Stress hyperglycemia is a high blood glucose condition which can occur during another, often unrelated, illness. In many cases, it develops while a person is hospitalized or under intense treatment for other conditions. Stress hyperglycemia is characterized by an increase in blood glucose levels and is sometimes referred to as stress diabetes.
Certain treatments, such as those for asthma emergencies, create a higher risk for stress hyperglycemia. Other illnesses create an imbalance in a person’s ability to process insulin or create a hypersensitivity to insulin, thus resulting in stress hyperglycemia. It is rare for this condition to need direct treatment, as it most often will go away once the person is no longer sick. Stress hyperglycemia, however, is sometimes a concern because it may signal a predisposition or onset of diabetes mellitus.
While stress hyperglycemia often occurs in people who have not had high blood sugar problems in the past, high blood glucose may quickly become dangerous.
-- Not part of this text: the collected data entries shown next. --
(** * bmap-cpp: the block-map parser and the sparse copy loop of [bmap.h]

    A shallow embedding of [src/bmap.h] (namespaces [xml] and [bmap]) and of
    the [std::format] of [src/format_gcc12_compat.h], and the properties of
    the descriptor parser, the range decoder, the progress percentage, the
    path checks and the copy loop.

    Conventions.
    - [size_t] is a 64-bit unsigned integer: a [Z] in [0, 2^64) whose
      arithmetic is reduced by [wrap64] wherever the C++ code can wrap.
    - A C++ exception is a [Throw]; a construct whose behaviour the C++
      standard leaves undefined (a null pointer given to [std::string], a
      null dereference, a division by zero, the read of a variable that
      was never written, a [float] out of the range of the integer type it
      is converted to) is an [Undefined] failure.
    - The XML tree comes from tinyxml2, which is not part of the repository:
      the embedding sees it through the three capabilities the code uses
      (named child lookup, text content, attribute lookup).
    - [float] is IEEE 754 single precision, each operation rounded to
      nearest, ties to even. *)

From Stdlib Require Import ZArith List String Ascii Bool Lia.
From Stdlib Require Import Reals Lra Sorted.
From Stdlib Require Import SpecFloat.
From stdpp Require Import base option list gmap.
Import ListNotations.

#[local] Open Scope string_scope.
#[local] Open Scope list_scope.
#[local] Open Scope Z_scope.

(** ** Failures *)

Inductive Failure :=
| Throw (what : string)       (* throw std::runtime_error(what) *)
| Undefined (why : string).   (* undefined behaviour in C++ *)

Inductive result (A : Type) :=
| Ok (a : A)
| Err (f : Failure).
Arguments Ok {A} a.
Arguments Err {A} f.

Definition rbind {A B} (r : result A) (k : A -> result B) : result B :=
  match r with
  | Ok a => k a
  | Err f => Err f
  end.

Notation "'do' x <- r ; k" := (rbind r (fun x => k))
  (at level 10, x name, r at level 100, k at level 200).

(** ** Machine integers *)

Definition SIZE_MAX : Z := 2 ^ 64 - 1.

Definition wrap64 (z : Z) : Z := z mod 2 ^ 64.

(** ** The C++ library pieces the header relies on *)

Module cxx.

(** [std::isspace] in the "C" locale. *)
Definition is_space (c : ascii) : bool :=
  let n := nat_of_ascii c in
  (Nat.eqb n 32 || (Nat.leb 9 n && Nat.leb n 13))%bool.

Definition digit_of (c : ascii) : option Z :=
  let n := Z.of_nat (nat_of_ascii c) in
  if ((48 <=? n) && (n <=? 57))%bool then Some (n - 48) else None.

Fixpoint skip_ws (s : string) : string :=
  match s with
  | String c s' => if is_space c then skip_ws s' else s
  | EmptyString => s
  end.

(** The digits of a numeral are accumulated until the first character that is
    not a digit; [None] when there is no digit at all. *)
Fixpoint read_digits (s : string) (acc : option Z) : option Z :=
  match s with
  | String c s' =>
      match digit_of c with
      | Some d => read_digits s' (Some (10 * default 0 acc + d))
      | None => acc
      end
  | EmptyString => acc
  end.

(** What [strm >> out] does to a [size_t] target and to the stream state. *)
Record Extraction := { stored : option Z; failbit : bool }.

(** [std::istream::operator>>(unsigned long&)] on a fresh [std::stringstream]
    holding [s] (C++11 and later, [num_get] stage 3):
    - the sentry skips white space; at end of input it sets [failbit] and the
      target is not written;
    - an optional sign, then decimal digits; with no digit the target
      becomes 0 and [failbit] is set;
    - a value that does not fit stores the largest [size_t] and sets
      [failbit]; a leading minus negates modulo 2^64 (as [strtoull]). *)
Definition extract_size_t (s : string) : Extraction :=
  match skip_ws s with
  | EmptyString => {| stored := None; failbit := true |}
  | String c rest as body =>
      let neg := Ascii.eqb c "-"%char in
      let digits := if (neg || Ascii.eqb c "+"%char)%bool then rest else body in
      match read_digits digits None with
      | None => {| stored := Some 0; failbit := true |}
      | Some v =>
          if v >? SIZE_MAX then {| stored := Some SIZE_MAX; failbit := true |}
          else {| stored := Some (if neg then wrap64 (- v) else v);
                  failbit := false |}
      end
  end.

(** [s.find(c) != std::string::npos] *)
Fixpoint contains (c : ascii) (s : string) : bool :=
  match s with
  | String c' s' => (Ascii.eqb c' c || contains c s')%bool
  | EmptyString => false
  end.

(** The text before the first [c], and the text after it when there is one. *)
Fixpoint break_at (c : ascii) (s : string) : string * option string :=
  match s with
  | EmptyString => (EmptyString, None)
  | String c' s' =>
      if Ascii.eqb c' c then (EmptyString, Some s')
      else let '(hd, tl) := break_at c s' in (String c' hd, tl)
  end.

(** [s | std::views::split(c)], each piece turned into a [std::string]:
    an empty range has no piece, any other range has one piece more than it
    has separators. *)
Fixpoint split_pieces (fuel : nat) (c : ascii) (s : string) : list string :=
  match fuel with
  | O => []
  | S fuel' =>
      match break_at c s with
      | (hd, None) => [hd]
      | (hd, Some tl) => hd :: split_pieces fuel' c tl
      end
  end.

Definition split (c : ascii) (s : string) : list string :=
  match s with
  | EmptyString => []
  | _ => split_pieces (S (String.length s)) c s
  end.

(** *** IEEE 754 single precision ([float])

    The operations are the ones of the Standard Library's specification of
    binary floating point ([SpecFloat], rounding to nearest, ties to even),
    taken at 24 bits of precision and [emax = 128]. Every operation of a
    [float] expression is rounded to [float], and an integer that [float]
    cannot hold exactly converts to the nearest one. *)

Definition prec : Z := 24.
Definition emax : Z := 128.

(** [(float)n] for an integer [n] *)
Definition float_of_Z (n : Z) : spec_float := binary_normalize prec emax n 0 false.

Definition fmul : spec_float -> spec_float -> spec_float := SFmul prec emax.
Definition fdiv : spec_float -> spec_float -> spec_float := SFdiv prec emax.

(** The integer a finite [float] truncates to (towards zero). *)
Definition trunc (x : spec_float) : option Z :=
  match x with
  | S754_zero _ => Some 0
  | S754_finite s m e =>
      let a := if 0 <=? e then Zpos m * 2 ^ e else Zpos m / 2 ^ (- e) in
      Some (if s then - a else a)
  | S754_infinity _ | S754_nan => None
  end.

(** [uint8_t(x)] for a [float x]: the truncated value when [uint8_t] can hold
    it; the conversion is undefined otherwise. *)
Definition uint8_of_float (x : spec_float) : result Z :=
  match trunc x with
  | Some t =>
      if ((0 <=? t) && (t <=? 255))%bool then Ok t
      else Err (Undefined "float to uint8_t conversion out of range")
  | None => Err (Undefined "float to uint8_t conversion out of range")
  end.

(** [s.ends_with(suffix)] *)
Fixpoint ends_with (s suffix : string) : bool :=
  (String.eqb s suffix
   || match s with
      | EmptyString => false
      | String _ s' => ends_with s' suffix
      end)%bool.

End cxx.

(** ** format_gcc12_compat.h: [std::format] for GCC 12 and below *)

Module compat.

(** The [for] loop of [format]: [rest] is the text from [lastFmt] on, in
    which [std::find] looks for the next opening brace; [result_] is the
    string [result] built so far. A turn consumes the brace pair, so the length of
    the format string is fuel enough. *)
Fixpoint format_loop (fuel : nat) (toAppend : list string) (idx : nat)
    (rest result_ : string) : result string :=
  match cxx.break_at "{" rest with
  | (tail, None) => Ok (result_ ++ tail)%string
  | (before, Some after) =>
      match after with
      | EmptyString => Err (Throw "Invalid format string")
      | String c after' =>
          if negb (Ascii.eqb c "}") then Err (Throw "Invalid format string")
          else
            match fuel with
            | O => Err (Undefined "the loop of format did not end")
            | S fuel' =>
                format_loop fuel' toAppend idx after'
                  (result_ ++ before ++ default EmptyString (toAppend !! idx))%string
            end
      end
  end.

(** [std::format(fmt, arg, args...)]: [idx] starts at 0 and no statement of
    the loop changes it. *)
Definition format (fmt : string) (arg : string) (args : list string) : result string :=
  if negb (cxx.contains "{" fmt) then Ok fmt
  else format_loop (String.length fmt) (arg :: args) 0 fmt EmptyString.

End compat.

(** ** The element tree handed over by tinyxml2 *)

#[warnings="-register-all"]
Inductive XMLElement :=
  Element (name : string) (text : option string)
          (attrs : list (string * string)) (kids : list XMLElement).

Definition Name (e : XMLElement) : string :=
  let 'Element n _ _ _ := e in n.
Definition children (e : XMLElement) : list XMLElement :=
  let 'Element _ _ _ k := e in k.

(** A [const XMLElement*] that is not null: the element and the elements that
    follow it under the same parent. *)
Record ElemRef := { this : XMLElement; siblings : list XMLElement }.

(** A [const XMLElement*]. *)
Definition ElemPtr := option ElemRef.

(** [elem->GetText()]: the text, or a null pointer. *)
Definition GetText (e : ElemRef) : option string :=
  let 'Element _ t _ _ := this e in t.

(** [elem->Attribute(name)]: the value, or a null pointer. *)
Fixpoint lookup_attr (name : string) (l : list (string * string)) : option string :=
  match l with
  | [] => None
  | (k, v) :: l' => if String.eqb k name then Some v else lookup_attr name l'
  end.

Definition Attribute (e : ElemRef) (name : string) : option string :=
  let 'Element _ _ a _ := this e in lookup_attr name a.

Fixpoint first_named (name : string) (l : list XMLElement) : ElemPtr :=
  match l with
  | [] => None
  | x :: l' =>
      if String.eqb (Name x) name then Some {| this := x; siblings := l' |}
      else first_named name l'
  end.

(** [elem->FirstChildElement(name)] *)
Definition FirstChildElement (e : ElemRef) (name : string) : ElemPtr :=
  first_named name (children (this e)).

(** [elem->NextSiblingElement()], called without a name. *)
Definition NextSiblingElement (e : ElemRef) : ElemPtr :=
  match siblings e with
  | [] => None
  | x :: l' => Some {| this := x; siblings := l' |}
  end.

(** [std::string(p)] for a [const char* p]. *)
Definition std_string (p : option string) : result string :=
  match p with
  | Some s => Ok s
  | None => Err (Undefined "std::string constructed from a null pointer")
  end.

(** ** namespace xml *)

Module xml.

Section Value.
(** [typeid(size_t).name()], which the implementation chooses. *)
Variable typeid_name : string.

(** [xml::value<size_t>(elem)] *)
Definition value_size_t (elem : ElemPtr) : result Z :=
  match elem with
  | None => Err (Throw "Element is null")
  | Some e =>
      do text <- std_string (GetText e);
      let x := cxx.extract_size_t text in
      if cxx.failbit x
      then Err (Throw ("Failed to convert element to type " ++ typeid_name)%string)
      else Ok (default 0 (cxx.stored x))
  end.

(** [xml::value<std::string>(elem)] *)
Definition value_string (elem : ElemPtr) : result string :=
  match elem with
  | None => Err (Undefined "null element dereferenced")
  | Some e => std_string (GetText e)
  end.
It can significantly increase a person's risk of kidney failure, heart attack, and other potentially life-threatening problems. Although stress hyperglycemia usually resolves on its own, care must be taken to avoid these complications. The longer the patient is hospitalized and the more serious his condition, the higher the overall risks.
Illness stress is a main contributing factor to stress hyperglycemia, but medications given to patients in hospital intensive care situations may increase the risk. Carefully monitoring blood glucose can reduce a patient's risk of developing it, as can beginning treatment immediately if it does occur. Hyperglycemia may become dangerous if left undetected for too long. Those with this condition and extended illness may wish to seek treatment rather than wait for the condition to correct itself.
The most common forms used for diagnosis are plasma glucose tests and the glucose meter test. A plasma test provides the most accurate results. Insulin therapy is a favored course of treatment, but it may lead to other complications in some patients. Hypoglycemia, or low blood glucose levels, is one complication which may result from insulin therapy that is too aggressive. Depending on the nature and severity of his illness, this can lead to further complications or even death.
Common safety precautions taken to prevent unnecessary complications are assessing patients' glucose levels as early as possible when they are hospitalized or in medical settings and continuing to monitor them throughout hospital stays. It is also useful to know the person's prior history, in terms of whether he has experienced stress hyperglycemia in the past or has genetic factors that may increase his risk. Any patient who is critically ill or recovering from serious surgery is generally monitored repeatedly for changes in glucose levels.